Exercise aim> Below are the records; copy exactly the stretch from the line containing "destruct (keep l key e) eqn:Hkeep; [done|]." through the line containing "scope at the", both ends included, and nothing else.

Records>

:::::

(** The record of a batch, and whether the sweep updates it. *)
Definition beginSweepBatchMutationOperation (volumeID : string) (batchIndex : Z) (parent : MutationOperationRecord)
    (chunkBatch : gset Z) : repo (option MutationOperationRecord) := fun r =>
  if bool_decide (chunkBatch = ∅) then (r, Ok None) else
  let operationID := PayloadGCBatchMutationOperationID volumeID batchIndex in
  let running op := op <| moOperationID := operationID |> <| moVolumeID := volumeID |>
    <| moKind := "payload_gc_batch" |> <| moState := MutationOperationRunning |>
    <| moPlacementRevision := moPlacementRevision parent |> <| moAllocationRevision := moAllocationRevision parent |>
    <| moWriterFencingEpoch := moWriterFencingEpoch parent |> <| moIdempotencyKey := moOperationID parent |>
    <| moAffectedExtentIDs := moAffectedExtentIDs parent |> <| moAffectedPageNos := moAffectedPageNos parent |>
    <| moRetiredPhysicalChunkIDs := sortedUint64SetKeys chunkBatch |>
    <| moStartedAtUnix := if moStartedAtUnix op =? 0 then nowUnix else moStartedAtUnix op |>
    <| moLastUpdatedAtUnix := nowUnix |> <| moErrorMessage := "" |> in
  match GetMutationOperation volumeID operationID r with
  | (_, Ok operation) =>
      if String.eqb (moState operation) MutationOperationCommitted then (r, Ok None) else put_begun (running operation) r
  | (_, Err ErrNotFound) => put_begun (running zero_MutationOperationRecord) r
  | (_, Err _) => (r, Ok None)
  | (_, Panic) => (r, Panic)
  end.

(** *** Sweeping *)

Definition hinted (hintedChunkIDs : gset Z) (key : string) : bool :=
  match parseLocalReplicaPayloadKey key with
  | Some (_, _, _, chunkID) => bool_decide (chunkID ∈ hintedChunkIDs)
  | None => false
  end.

(** Hinted keys first, then by name. *)
Definition key_order (hintedChunkIDs : gset Z) (a b : string) : Prop :=
  if Bool.eqb (hinted hintedChunkIDs a) (hinted hintedChunkIDs b) then String.le a b
  else hinted hintedChunkIDs a = true.

#[export] Instance key_order_dec hintedChunkIDs : RelDecision (key_order hintedChunkIDs).
Proof. intros a b. unfold key_order. destruct (Bool.eqb _ _); apply _. Defined.

(** What a sweep knows to be in use. *)
Record live := mkLive { lvReferenced : gset string; lvActiveExtentIDs : gset Z; lvNative : bool }.

Definition keep (l : live) (key : string) (extentID : Z) : bool :=
  if lvNative l then bool_decide (key ∈ lvReferenced l) else bool_decide (extentID ∈ lvActiveExtentIDs l).

Fixpoint sweep_keys (payloadStore : PayloadStore W) (volumeID : string) (l : live) (keys : list string)
    (result : LocalPayloadSweepResult) (deletedChunkIDs : gset Z) : gact (LocalPayloadSweepResult * gset Z) :=
  match keys with
  | [] => ret_act (result, deletedChunkIDs)
  | key :: keys =>
      match parseLocalReplicaPayloadKey key with
      | None => sweep_keys payloadStore volumeID l keys result deletedChunkIDs
      | Some (_, keyVolumeID, extentID, chunkID) =>
          if negb (String.eqb keyVolumeID volumeID)
          then sweep_keys payloadStore volumeID l keys result deletedChunkIDs else
          if keep l key extentID
          then sweep_keys payloadStore volumeID l keys
                 (result <| srRetainedCount := srRetainedCount result + 1 |>) deletedChunkIDs
          else
          on_payloads (@store_delete _ (psStore payloadStore) key);;
          sweep_keys payloadStore volumeID l keys (result <| srDeletedCount := srDeletedCount result + 1 |>)
            (if negb (chunkID =? 0) then {[chunkID]} ∪ deletedChunkIDs else deletedChunkIDs)
      end
  end.

Definition progress := (gmap string LocalPayloadSweepResult * gset Z)%type.

Definition sweep_replica (volumeID : string) (l : live) (hintedChunkIDs targetExtentIDs : gset Z)
    (chunkIDs : gset Z) (replicaID : string) (p : progress) : gact progress :=
  match stores !! replicaID with
  | None => ret_act p
  | Some payloadStore =>
      keys <-- listCandidatePayloadKeys payloadStore replicaID volumeID targetExtentIDs chunkIDs;
      let keys := merge_sort (key_order hintedChunkIDs) keys in
      let result := default (mkSweepResult volumeID replicaID 0 0 0) (p.1 !! replicaID) in
      swept <-- sweep_keys payloadStore volumeID l keys
                  (result <| srCandidateCount := srCandidateCount result + zlen keys |>) p.2;
      ret_act (<[replicaID := swept.1]> p.1, swept.2)
  end.

Fixpoint sweep_replicas (volumeID : string) (l : live) (hintedChunkIDs targetExtentIDs : gset Z)
    (chunkIDs : gset Z) (replicaIDs : list string) (p : progress) : gact progress :=
  match replicaIDs with
  | [] => ret_act p
  | replicaID :: replicaIDs =>
      p <-- sweep_replica volumeID l hintedChunkIDs targetExtentIDs chunkIDs replicaID p;
      sweep_replicas volumeID l hintedChunkIDs targetExtentIDs chunkIDs replicaIDs p
  end.

Definition failed (e : gc_error) : MutationOperationRecord -> MutationOperationRecord :=
  with_state nowUnix MutationOperationFailed (err_text e).

(** [operation], tracked or not, is stored as failed. *)
Definition fail_tracked (operation : option MutationOperationRecord) (e : gc_error) : gact unit :=
  match operation with
  | Some op => put_tracked (failed e op)
  | None => ret_act tt
  end.

Fixpoint sweep_batches (volumeID : string) (operation : option MutationOperationRecord) (l : live)
    (hintedChunkIDs targetExtentIDs : gset Z) (replicaIDs : list string) (batches : list payloadGCChunkBatch)
    (p : progress) : gact progress :=
  match batches with
  | [] => ret_act p
  | chunkBatch :: batches =>
      batchOperation <-- on_repo (beginSweepBatchMutationOperation volumeID (cbBatchIndex chunkBatch)
                           (default zero_MutationOperationRecord operation) (cbChunkIDs chunkBatch));
      p <-- on_error (sweep_replicas volumeID l hintedChunkIDs targetExtentIDs (cbChunkIDs chunkBatch) replicaIDs p)
              (fun e => fail_tracked batchOperation e;; fail_tracked operation e);
      match batchOperation with
      | Some op => put_tracked (with_state nowUnix MutationOperationCommitted "" op
                     <| moRetiredPhysicalChunkIDs := sortedUint64SetKeys (cbChunkIDs chunkBatch) |>)
      | None => ret_act tt
      end;;
      sweep_batches volumeID operation l hintedChunkIDs targetExtentIDs replicaIDs batches p
  end.

(** The extents a sweep is restricted to; none restricts nothing. *)
Definition sweep_extents (volumeID : string) (op : MutationOperationRecord) : gact (gset Z) :=
  let targetExtentIDs := sliceToUint64Set (moAffectedExtentIDs op) in
  let targetPageNos := sliceToUint64SetAllowZero (moAffectedPageNos op) in
  if bool_decide (targetExtentIDs = ∅) && negb (bool_decide (targetPageNos = ∅))
  then targetExtentIDsFromPages volumeID targetPageNos else ret_act targetExtentIDs.
Lemma candidates_holds st id targets chunkIDs : stores !! id = Some st ->
  holds (listCandidatePayloadKeys fuel st id vid targets chunkIDs) (Forall (candidate targets id)).
Proof.
  intros Hst. unfold listCandidatePayloadKeys, listExactChunkCandidateKeys.
  destruct (bool_decide_reflect (targets = ∅)) as [->|Hne]; cbn [andb].
  - assert (forall k, candidate ∅ id k) as Hall by (intros; by left).
    case_bool_decide; cbn [negb]; [by apply (list_loop_holds _ _ id)|]. by apply scan_chunks_holds.
  - case_bool_decide; cbn [negb].
    + apply scan_extents_holds; [done|constructor|]. intros e k He%sorted_keys_in Hp. right. by exists e.
    + apply (probe_holds _ id); [done|constructor|]. apply Forall_forall. intros k Hk%list_elem_of_In.
      apply in_concat in Hk as (l & (c & <- & _)%in_map_iff & (e & <- & He%list_elem_of_In%sorted_keys_in)%in_map_iff).
      right. exists e. split; [done|apply own_prefix].
Qed.

(** *** Deleting *)

Context (l : live).

(** The sweep does not delete the key. *)
Definition spared (key : string) : Prop :=
  match parseLocalReplicaPayloadKey key with
  | None => True
  | Some (_, keyVolumeID, extentID, _) => keyVolumeID <> vid \/ keep l key extentID = true
  end.

Lemma sweep_keys_holds st id keys result deleted : stores !! id = Some st ->
  Forall (fun key => protected id key -> spared key) keys ->
  holds (sweep_keys st vid l keys result deleted) (fun _ => True).
Proof.
  intros Hst Hk. revert result deleted. induction Hk as [|key keys Hs Hk IH]; intros result deleted; cbn [sweep_keys];
    [by apply holds_ret|].
  unfold spared in Hs. destruct (parseLocalReplicaPayloadKey key) as [[[[? v] e] c]|]; [|done].
  destruct (String.eqb_spec v vid) as [->|]; cbn [negb]; [|done].
  destruct (keep l key e) eqn:Hkeep; [done|].
  apply (holds_bind _ _ (fun _ => True)); [|done]. apply holds_payloads; [|done].
  intros w i k Hp. apply (sweep_delete _ _ _ _ _ _ Hst). destruct (decide (i = id)) as [->|]; [|by left].
  right. intros ->. destruct (Hs Hp) as [?|?]; congruence.
Qed.
(* ===== verification/DrTransfer.v ===== *)
(** * The progress of a remote transfer

    Models src/sbs/cluster/dr/transfer.go: the record of one shipment to a
    standby cluster and the function that advances it by a progress report.
    Theorems: completion is only ever derived from a verification of the whole
    scope at the target, progress never regresses, terminal transfers are
    frozen, and repeating the report that ended a transfer is answered as a
    replay.  A refused report leaves the record as it was, so the model returns
    the new record only when it is accepted. *)

From Stdlib Require Import ZArith Lia Ascii String.
From stdpp Require Import base list strings relations.
From S2P Require Import Prelude GoStrings.
Open Scope string_scope.
Open Scope Z_scope.

Module Transfer.

Definition TransferStateAdmitted : string := "admitted".
Definition TransferStateTransferring : string := "transferring".
Definition TransferStateVerifying : string := "verifying".
Definition TransferStateCompleted : string := "completed".
Definition TransferStateCanceled : string := "canceled".
Definition TransferStateFailed : string := "failed".

Definition RetryClassNone : string := "none".
Definition RetryClassTransient : string := "transient".
Definition RetryClassTimeout : string := "timeout".
Definition RetryClassThrottle : string := "throttle".
Definition RetryClassPermanent : string := "permanent".
Definition RetryClassCanceled : string := "canceled".

Inductive transfer_error :=
| ScopeRequired | ErrCallerCompletion | ScopeIncomplete | ErrTransferTerminal | AttemptRequired
| ErrProgressRegression | ProgressExceedsScope | InvalidRetryClass (class : string) | ErrorMessageTooLong
| CanceledWithoutRequest | PermanentWithoutMessage | ReceiptWithoutScope | ScopeWithoutReceipt.

Record Transfer := mkTransfer {
  tfAttempt : Z; tfObjectCheckpoint : string; tfExpectedBytes : Z; tfExpectedObjects : Z;
  tfTransferredBytes : Z; tfTransferredObjects : Z; tfVerifiedBytes : Z; tfVerifiedObjects : Z;
  tfTargetVerificationReceipt : string; tfCompatibilityDigest : string; tfRetryClass : string;
  tfFirstError : string; tfLastError : string; tfCancelRequested : bool; tfStarted : bool;
  tfCompleted : bool; tfState : string }.

#[export] Instance Transfer_settable : Settable Transfer := fun x =>
  mkTransfer (tfAttempt x) (tfObjectCheckpoint x) (tfExpectedBytes x) (tfExpectedObjects x)
    (tfTransferredBytes x) (tfTransferredObjects x) (tfVerifiedBytes x) (tfVerifiedObjects x)
    (tfTargetVerificationReceipt x) (tfCompatibilityDigest x) (tfRetryClass x) (tfFirstError x)
    (tfLastError x) (tfCancelRequested x) (tfStarted x) (tfCompleted x) (tfState x).

Record Progress := mkProgress {
  prAttempt : Z; prObjectCheckpoint : string; prTransferredBytes : Z; prTransferredObjects : Z;
  prVerifiedBytes : Z; prVerifiedObjects : Z; prTargetVerificationReceipt : string; prRetryClass : string;
  prErrorMessage : string; prCancelRequested : bool; prCallerCompleted : bool }.

Record Decision := mkDecision { dcReplay : bool; dcCompleted : bool; dcState : string }.

Definition NewTransfer (expectedBytes expectedObjects : Z) (compatibilityDigest : string)
  : result transfer_error Transfer :=
  let compatibilityDigest := TrimSpace compatibilityDigest in
  if (expectedBytes =? 0) || (expectedObjects =? 0) || String.eqb compatibilityDigest ""
  then Err ScopeRequired else
  Ok (mkTransfer 0 "" expectedBytes expectedObjects 0 0 0 0 "" compatibilityDigest RetryClassNone "" ""
        false false false TransferStateAdmitted).

Definition validRetryClass (value : string) : bool :=
  String.eqb value RetryClassNone || String.eqb value RetryClassTransient || String.eqb value RetryClassTimeout
  || String.eqb value RetryClassThrottle || String.eqb value RetryClassPermanent
  || String.eqb value RetryClassCanceled.

(** The trimmed retry class, [none] when it is empty. *)
Definition retry_class (input : Progress) : string :=
  let retryClass := TrimSpace (prRetryClass input) in
  if String.eqb retryClass "" then RetryClassNone else retryClass.

Definition progressMatches (current : Transfer) (input : Progress) : bool :=
  let retryClass := if prCancelRequested input then RetryClassCanceled else retry_class input in
  let errorMessage := if String.eqb (tfState current) TransferStateCompleted then ""
                      else TrimSpace (prErrorMessage input) in
  (prAttempt input =? tfAttempt current)
  && String.eqb (TrimSpace (prObjectCheckpoint input)) (tfObjectCheckpoint current)
  && (prTransferredBytes input =? tfTransferredBytes current)
  && (prTransferredObjects input =? tfTransferredObjects current)
  && (prVerifiedBytes input =? tfVerifiedBytes current)
  && (prVerifiedObjects input =? tfVerifiedObjects current)
  && String.eqb (TrimSpace (prTargetVerificationReceipt input)) (tfTargetVerificationReceipt current)
  && Bool.eqb (prCancelRequested input) (tfCancelRequested current)
  && String.eqb retryClass (tfRetryClass current) && String.eqb errorMessage (tfLastError current).

(** The record after an accepted report. *)
Definition advance_state (current : Transfer) (input : Progress) : Transfer :=
  let retryClass := retry_class input in
  let errorMessage := TrimSpace (prErrorMessage input) in
  let verifiedAll := (prVerifiedBytes input =? tfExpectedBytes current)
                     && (prVerifiedObjects input =? tfExpectedObjects current) in
  let updated := current
    <| tfAttempt := prAttempt input |> <| tfObjectCheckpoint := TrimSpace (prObjectCheckpoint input) |>
    <| tfTransferredBytes := prTransferredBytes input |> <| tfTransferredObjects := prTransferredObjects input |>
    <| tfVerifiedBytes := prVerifiedBytes input |> <| tfVerifiedObjects := prVerifiedObjects input |>
    <| tfRetryClass := retryClass |> <| tfLastError := errorMessage |>
    <| tfFirstError := if negb (String.eqb errorMessage "") && String.eqb (tfFirstError current) ""
                       then errorMessage else tfFirstError current |>
    <| tfCancelRequested := prCancelRequested input |> <| tfStarted := true |>
    <| tfTargetVerificationReceipt := TrimSpace (prTargetVerificationReceipt input) |> in
  if prCancelRequested input
  then updated <| tfState := TransferStateCanceled |> <| tfRetryClass := RetryClassCanceled |>
  else if String.eqb retryClass RetryClassPermanent then updated <| tfState := TransferStateFailed |>
  else if verifiedAll
  then updated <| tfState := TransferStateCompleted |> <| tfCompleted := true |> <| tfLastError := "" |>
  else if (0 <? prVerifiedBytes input) || (0 <? prVerifiedObjects input)
  then updated <| tfState := TransferStateVerifying |>
  else updated <| tfState := TransferStateTransferring |>.

Definition terminal (current : Transfer) : bool :=
  tfCompleted current || String.eqb (tfState current) TransferStateCompleted
  || String.eqb (tfState current) TransferStateCanceled || String.eqb (tfState current) TransferStateFailed.

Definition AdvanceTransfer (current : Transfer) (input : Progress) : result transfer_error (Transfer * Decision) :=
  if prCallerCompleted input then Err ErrCallerCompletion else
  if (tfExpectedBytes current =? 0) || (tfExpectedObjects current =? 0)
     || String.eqb (TrimSpace (tfCompatibilityDigest current)) "" then Err ScopeIncomplete else
  if terminal current then
    (if progressMatches current input
     then Ok (current, mkDecision true (tfCompleted current) (tfState current)) else Err ErrTransferTerminal)
  else
  if prAttempt input =? 0 then Err AttemptRequired else
  if (prAttempt input <? tfAttempt current) || (prTransferredBytes input <? tfTransferredBytes current)
     || (prTransferredObjects input <? tfTransferredObjects current)
     || (prVerifiedBytes input <? tfVerifiedBytes current)
     || (prVerifiedObjects input <? tfVerifiedObjects current) then Err ErrProgressRegression else
  if (tfExpectedBytes current <? prTransferredBytes input) || (prTransferredBytes input <? prVerifiedBytes input)
     || (tfExpectedObjects current <? prTransferredObjects input)
     || (prTransferredObjects input <? prVerifiedObjects input) then Err ProgressExceedsScope else
  let retryClass := retry_class input in
  if negb (validRetryClass retryClass) then Err (InvalidRetryClass retryClass) else
  let errorMessage := TrimSpace (prErrorMessage input) in
  if 512 <? Z.of_nat (String.length errorMessage) then Err ErrorMessageTooLong else
  if String.eqb retryClass RetryClassCanceled && negb (prCancelRequested input) then Err CanceledWithoutRequest else
  if String.eqb retryClass RetryClassPermanent && String.eqb errorMessage "" then Err PermanentWithoutMessage else
  let receipt := TrimSpace (prTargetVerificationReceipt input) in
  let verifiedAll := (prVerifiedBytes input =? tfExpectedBytes current)
                     && (prVerifiedObjects input =? tfExpectedObjects current) in
  if negb (String.eqb receipt "") && negb verifiedAll then Err ReceiptWithoutScope else
  if verifiedAll && String.eqb receipt "" && negb (prCancelRequested input) then Err ScopeWithoutReceipt else
  let updated := advance_state current input in
  Ok (updated, mkDecision false (tfCompleted updated) (tfState updated)).
Definition VerifyShippingTarget (manifest : ShippingManifest) : act W ship_error string :=
  if String.eqb (TrimSpace (TargetIdentity target)) "" then fail_act TargetRequired else
  if negb (validateShippingManifest manifest) then fail_act ErrShippingIntegrity else
  if negb (String.eqb (shippingManifestDigest manifest) (smManifestDigest manifest))
  then fail_act ErrShippingIntegrity else
  nextOffset <-- verify_objects (smObjects manifest) 0 0 (smExpectedBytes manifest);
  if negb (nextOffset =? smExpectedBytes manifest) then fail_act ErrShippingIntegrity else
  manifestBytes <-- (fun w => let '(w, r) := GetObject target "manifest.json" "" w in
                              (w, map_err (fun _ => ErrShippingIntegrity) r));
  match json_parse manifestBytes with
  | None => fail_act ErrShippingIntegrity
  | Some stored =>
      if negb (String.eqb (shippingManifestDigest stored) (smManifestDigest manifest))
         || negb (String.eqb (smManifestDigest stored) (smManifestDigest manifest))
      then fail_act ErrShippingIntegrity else
      ret_act (shippingReceipt (TargetIdentity target) manifest)
  end.

Definition ReadShippingManifest : act W ship_error ShippingManifest :=
  if String.eqb (TrimSpace (TargetIdentity target)) "" then fail_act TargetRequired else
  manifestBytes <-- (fun w => let '(w, r) := GetObject target "manifest.json" "" w in
                              (w, map_err (fun _ => ErrShippingIntegrity) r));
  match json_parse manifestBytes with
  | None => fail_act ErrShippingIntegrity
  | Some manifest =>
      if negb (validateShippingManifest manifest) then fail_act ErrShippingIntegrity else
      if negb (String.eqb (shippingManifestDigest manifest) (smManifestDigest manifest))
      then fail_act ErrShippingIntegrity else ret_act manifest
  end.

(** ** Shipping *)

Definition fresh_checkpoint (spec : ShippingSpec) : ShippingCheckpoint :=
  mkShippingCheckpoint (ssShippingWorkerID spec) (ssShippedManifestID spec) (ssSourceSnapshotID spec)
    (ssSourceSnapshotRootID spec) (ssGeneration spec) 0 [].

Definition verifyShippingCheckpoint (spec : ShippingSpec) (checkpoint : ShippingCheckpoint)
  : act W ship_error (ShippingCheckpoint * bool) :=
  if String.eqb (scShippingWorkerID checkpoint) "" then ret_act (fresh_checkpoint spec, false) else
  if negb (String.eqb (scShippingWorkerID checkpoint) (ssShippingWorkerID spec))
     || negb (String.eqb (scShippedManifestID checkpoint) (ssShippedManifestID spec))
     || negb (String.eqb (scSourceSnapshotID checkpoint) (ssSourceSnapshotID spec))
     || negb (String.eqb (scSourceSnapshotRootID checkpoint) (ssSourceSnapshotRootID spec))
     || negb (scGeneration checkpoint =? ssGeneration spec)
  then fail_act ErrShippingIntegrity else
  nextOffset <-- verify_objects (scObjects checkpoint) 0 0 (ssExpectedBytes spec);
  if negb (scNextOffset checkpoint =? nextOffset) || (ssExpectedObjects spec <? zlen (scObjects checkpoint))
  then fail_act ErrShippingIntegrity else
  ret_act (checkpoint, 0 <? scNextOffset checkpoint).

Context (ctxErr : act W string unit) (ReadRecoveryPoint : string -> string -> Z -> Z -> act W string bytes).
Context (persist : option (ShippingCheckpoint -> act W string unit)).

(** A step of the loop whose failure reports the progress so far. *)
Definition step {E A} (progress : ShippingCheckpoint) (resumed : bool) (wrap : E -> ship_error) (m : act W E A)
  : act W ship_failure A := fun w =>
  let '(w, r) := m w in (w, map_err (fun e => mkShipFailure (wrap e) (Some (progress, resumed))) r).

Fixpoint ship_loop (fuel : nat) (spec : ShippingSpec) (resumed : bool) (progress : ShippingCheckpoint)
  : act W ship_failure ShippingCheckpoint :=
  if ssExpectedBytes spec <=? scNextOffset progress then ret_act progress else
  match fuel with
  | O => lift_act Panic
  | S fuel =>
      let integrity {A} : act W ship_failure A :=
        fail_act (mkShipFailure ErrShippingIntegrity (Some (progress, resumed))) in
      step progress resumed ShipCanceled ctxErr;;
      let length := Z.min (ssChunkSizeBytes spec) (sub64 (ssExpectedBytes spec) (scNextOffset progress)) in
      data <-- step progress resumed ReadFailed
                 (ReadRecoveryPoint (ssSourceSnapshotID spec) (ssSourceSnapshotRootID spec) (scNextOffset progress) length);
      if negb (zlen data =? length) then integrity else
      let key := object_key (zlen (scObjects progress)) in
      let checksum := shippingSHA256 data in
      ref <-- step progress resumed PutFailed (PutObject target key data checksum);
      if negb (String.eqb (evKey ref) key) || negb (evLength ref =? length)
         || negb (String.eqb (evChecksum ref) checksum) then integrity else
      let progress := progress
        <| scObjects := (scObjects progress
             ++ [mkShippingObjectRef (evKey ref) (scNextOffset progress) (evLength ref) (evChecksum ref)])%list |>
        <| scNextOffset := add64 (scNextOffset progress) length |> in
      match persist with
      | Some persist => step progress resumed PersistFailed (persist progress)
      | None => ret_act tt
      end;;
      ship_loop fuel spec resumed progress
  end.

(** [nowUnix] is the clock, in nanoseconds. *)
Definition ShipRecoveryPoint (fuel : nat) (nowUnix : Z) (spec : ShippingSpec) (checkpoint : ShippingCheckpoint)
  : act W ship_failure ShippingResult :=
  let plain {A} (e : ship_error) : act W ship_failure A := fail_act (mkShipFailure e None) in
  if negb (validateShippingSpec spec) then plain SpecInvalid else
  if String.eqb (TrimSpace (TargetIdentity target)) "" then plain TargetRequired else
  let spec := if ssCreatedAt spec =? 0 then spec <| ssCreatedAt := nowUnix |> else spec in
  verified <-- (fun w => let '(w, r) := verifyShippingCheckpoint spec checkpoint w in
                         (w, map_err (fun e => mkShipFailure e None) r));
  let resumed := verified.2 in
  progress <-- ship_loop fuel spec resumed verified.1;
  let manifest := newShippingManifest spec (scObjects progress) in
  let manifest := manifest <| smManifestDigest := shippingManifestDigest manifest |> in
  let manifestBytes := json_indent manifest in
  manifestRef <-- step progress resumed PutFailed
                    (PutObject target "manifest.json" manifestBytes (shippingSHA256 manifestBytes));
  if negb (String.eqb (evKey manifestRef) "manifest.json") || negb (evLength manifestRef =? zlen manifestBytes)
     || negb (String.eqb (evChecksum manifestRef) (shippingSHA256 manifestBytes))
  then fail_act (mkShipFailure ErrShippingIntegrity (Some (progress, resumed))) else
  receipt <-- step progress resumed (fun e => e) (VerifyShippingTarget manifest);
  ret_act (mkShippingResult manifest progress receipt resumed
             (resumed && (scNextOffset checkpoint =? ssExpectedBytes spec))).

(** ** Importing *)

Context (standby : StandbyImporter W).

(** The error of an import and the result beside it. *)
Record import_failure := mkImportFailure { ifError : ship_error; ifResult : option ImportResult }.

Definition probe : bytes := list_byte_of_string "namrbd-dr-standby-write-probe".

Definition expect_read_only (result : ImportResult) : act W import_failure unit := fun w =>
  match ProbeExternalWrite standby 0 probe w with
  | (w, Err ErrStandbyReadOnly) => (w, Ok tt)
  | (w, Panic) => (w, Panic)
  | (w, _) => (w, Err (mkImportFailure WriteNotRejected (Some result)))
  end.

Definition import_step {E A} (result : ImportResult) (wrap : E -> ship_error) (m : act W E A)
  : act W import_failure A := fun w =>
  let '(w, r) := m w in (w, map_err (fun e => mkImportFailure (wrap e) (Some result)) r).

Fixpoint import_objects (objects : list ShippingObjectRef) (result : ImportResult) : act W import_failure ImportResult :=
  match objects with
  | [] => ret_act result
  | object :: objects =>
      data <-- import_step result (fun _ => ErrShippingIntegrity) (GetObject target (soKey object) (soChecksum object));
      import_step result ImportFailed (ImportRange standby (soOffset object) data);;
      import_objects objects
        (result <| irImportedBytes := add64 (irImportedBytes result) (soLength object) |>
                <| irImportedObjects := add64 (irImportedObjects result) 1 |>)
  end.

Fixpoint readback (objects : list ShippingObjectRef) (result : ImportResult) : act W import_failure unit :=
  match objects with
  | [] => ret_act tt
  | object :: objects =>
      expected <-- import_step result (fun _ => ErrShippingIntegrity) (GetObject target (soKey object) (soChecksum object));
      actual <-- import_step result ImportFailed (ReadRange standby (soOffset object) (soLength object));
      if negb (zlen actual =? zlen expected) || negb (String.eqb (shippingSHA256 actual) (shippingSHA256 expected))
      then fail_act (mkImportFailure ErrShippingIntegrity (Some result)) else
      readback objects result
  end.

Definition ImportReadOnlyStandby (manifest : ShippingManifest) (constraints : ImportConstraints)
  : act W import_failure ImportResult :=
  receipt <-- (fun w => let '(w, r) := VerifyShippingTarget manifest w in
                        (w, map_err (fun e => mkImportFailure e None) r));
  if negb (validateImportConstraints manifest constraints receipt)
  then fail_act (mkImportFailure ErrShippingIntegrity None) else
  let result := mkImportResult 0 0 false false receipt in
  expect_read_only result;;
  result <-- import_objects (smObjects manifest) (result <| irStandbyWriteRejected := true |>);
  readback (smObjects manifest) result;;
  let result := result <| irUserspaceReadbackMatched := true |> in
  expect_read_only result;;
  ret_act result.

End World.
End Shipping.
End Shipping.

:::::

Solution to the exercise>
  destruct (keep l key e) eqn:Hkeep; [done|].
  apply (holds_bind _ _ (fun _ => True)); [|done]. apply holds_payloads; [|done].
  intros w i k Hp. apply (sweep_delete _ _ _ _ _ _ Hst). destruct (decide (i = id)) as [->|]; [|by left].
  right. intros ->. destruct (Hs Hp) as [?|?]; congruence.
Qed.
(* ===== verification/DrTransfer.v ===== *)
(** * The progress of a remote transfer

    Models src/sbs/cluster/dr/transfer.go: the record of one shipment to a
    standby cluster and the function that advances it by a progress report.
    Theorems: completion is only ever derived from a verification of the whole
    scope at the target, progress never regresses, terminal transfers are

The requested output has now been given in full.